What you return must match the listing below word for word.
►
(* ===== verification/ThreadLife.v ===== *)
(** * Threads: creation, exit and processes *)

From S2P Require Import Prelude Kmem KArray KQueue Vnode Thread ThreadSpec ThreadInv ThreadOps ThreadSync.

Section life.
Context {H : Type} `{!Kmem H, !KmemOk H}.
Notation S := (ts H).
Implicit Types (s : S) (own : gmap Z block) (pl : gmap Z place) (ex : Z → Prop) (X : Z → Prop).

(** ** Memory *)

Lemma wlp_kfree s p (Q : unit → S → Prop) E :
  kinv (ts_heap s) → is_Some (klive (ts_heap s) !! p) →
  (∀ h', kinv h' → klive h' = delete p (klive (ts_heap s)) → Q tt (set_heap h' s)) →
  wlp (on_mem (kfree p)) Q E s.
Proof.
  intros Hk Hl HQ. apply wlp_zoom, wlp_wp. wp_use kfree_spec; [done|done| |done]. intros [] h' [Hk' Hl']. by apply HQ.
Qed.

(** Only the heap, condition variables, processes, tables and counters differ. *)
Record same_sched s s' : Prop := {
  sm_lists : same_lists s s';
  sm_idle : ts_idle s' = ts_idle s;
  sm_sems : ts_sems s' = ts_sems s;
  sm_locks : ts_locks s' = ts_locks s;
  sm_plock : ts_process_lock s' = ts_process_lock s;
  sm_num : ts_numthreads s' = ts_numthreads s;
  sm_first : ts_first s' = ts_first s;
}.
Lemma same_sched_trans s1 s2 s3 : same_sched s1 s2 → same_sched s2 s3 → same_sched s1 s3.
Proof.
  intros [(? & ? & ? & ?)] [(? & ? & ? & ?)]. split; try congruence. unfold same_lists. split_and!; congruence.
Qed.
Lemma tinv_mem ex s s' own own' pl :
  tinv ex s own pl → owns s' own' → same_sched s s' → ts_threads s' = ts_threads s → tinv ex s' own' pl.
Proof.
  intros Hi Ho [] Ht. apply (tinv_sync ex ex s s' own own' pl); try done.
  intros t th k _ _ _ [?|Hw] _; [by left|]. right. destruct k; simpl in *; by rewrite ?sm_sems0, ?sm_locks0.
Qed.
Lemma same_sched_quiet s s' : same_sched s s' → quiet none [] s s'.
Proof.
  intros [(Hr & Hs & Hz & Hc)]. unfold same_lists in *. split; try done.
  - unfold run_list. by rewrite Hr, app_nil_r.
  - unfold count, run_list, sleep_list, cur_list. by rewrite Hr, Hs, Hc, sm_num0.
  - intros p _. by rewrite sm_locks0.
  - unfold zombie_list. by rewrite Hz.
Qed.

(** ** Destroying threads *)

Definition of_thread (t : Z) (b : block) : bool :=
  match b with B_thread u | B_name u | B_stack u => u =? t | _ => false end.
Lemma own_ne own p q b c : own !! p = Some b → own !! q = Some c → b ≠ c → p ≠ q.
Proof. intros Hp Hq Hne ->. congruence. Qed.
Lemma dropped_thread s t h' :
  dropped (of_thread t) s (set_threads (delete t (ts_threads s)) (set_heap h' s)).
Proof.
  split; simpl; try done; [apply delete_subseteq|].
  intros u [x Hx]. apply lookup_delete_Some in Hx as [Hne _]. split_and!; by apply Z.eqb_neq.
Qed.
◄
■ Written answer ■
(* ===== verification/ThreadLife.v ===== *)
(** * Threads: creation, exit and processes *)

From S2P Require Import Prelude Kmem KArray KQueue Vnode Thread ThreadSpec ThreadInv ThreadOps ThreadSync.

Section life.
Context {H : Type} `{!Kmem H, !KmemOk H}.
Notation S := (ts H).
Implicit Types (s : S) (own : gmap Z block) (pl : gmap Z place) (ex : Z → Prop) (X : Z → Prop).

(** ** Memory *)

Lemma wlp_kfree s p (Q : unit → S → Prop) E :
  kinv (ts_heap s) → is_Some (klive (ts_heap s) !! p) →
  (∀ h', kinv h' → klive h' = delete p (klive (ts_heap s)) → Q tt (set_heap h' s)) →
  wlp (on_mem (kfree p)) Q E s.
Proof.
  intros Hk Hl HQ. apply wlp_zoom, wlp_wp. wp_use kfree_spec; [done|done| |done]. intros [] h' [Hk' Hl']. by apply HQ.
Qed.

(** Only the heap, condition variables, processes, tables and counters differ. *)
Record same_sched s s' : Prop := {
  sm_lists : same_lists s s';
  sm_idle : ts_idle s' = ts_idle s;
  sm_sems : ts_sems s' = ts_sems s;
  sm_locks : ts_locks s' = ts_locks s;
  sm_plock : ts_process_lock s' = ts_process_lock s;
  sm_num : ts_numthreads s' = ts_numthreads s;
  sm_first : ts_first s' = ts_first s;
}.
Lemma same_sched_trans s1 s2 s3 : same_sched s1 s2 → same_sched s2 s3 → same_sched s1 s3.
Proof.
  intros [(? & ? & ? & ?)] [(? & ? & ? & ?)]. split; try congruence. unfold same_lists. split_and!; congruence.
Qed.
Lemma tinv_mem ex s s' own own' pl :
  tinv ex s own pl → owns s' own' → same_sched s s' → ts_threads s' = ts_threads s → tinv ex s' own' pl.
Proof.
  intros Hi Ho [] Ht. apply (tinv_sync ex ex s s' own own' pl); try done.
  intros t th k _ _ _ [?|Hw] _; [by left|]. right. destruct k; simpl in *; by rewrite ?sm_sems0, ?sm_locks0.
Qed.
Lemma same_sched_quiet s s' : same_sched s s' → quiet none [] s s'.
Proof.
  intros [(Hr & Hs & Hz & Hc)]. unfold same_lists in *. split; try done.
  - unfold run_list. by rewrite Hr, app_nil_r.
  - unfold count, run_list, sleep_list, cur_list. by rewrite Hr, Hs, Hc, sm_num0.
  - intros p _. by rewrite sm_locks0.
  - unfold zombie_list. by rewrite Hz.
Qed.

(** ** Destroying threads *)

Definition of_thread (t : Z) (b : block) : bool :=
  match b with B_thread u | B_name u | B_stack u => u =? t | _ => false end.
Lemma own_ne own p q b c : own !! p = Some b → own !! q = Some c → b ≠ c → p ≠ q.
Proof. intros Hp Hq Hne ->. congruence. Qed.
Lemma dropped_thread s t h' :
  dropped (of_thread t) s (set_threads (delete t (ts_threads s)) (set_heap h' s)).
Proof.
  split; simpl; try done; [apply delete_subseteq|].
  intros u [x Hx]. apply lookup_delete_Some in Hx as [Hne _]. split_and!; by apply Z.eqb_neq.
Qed.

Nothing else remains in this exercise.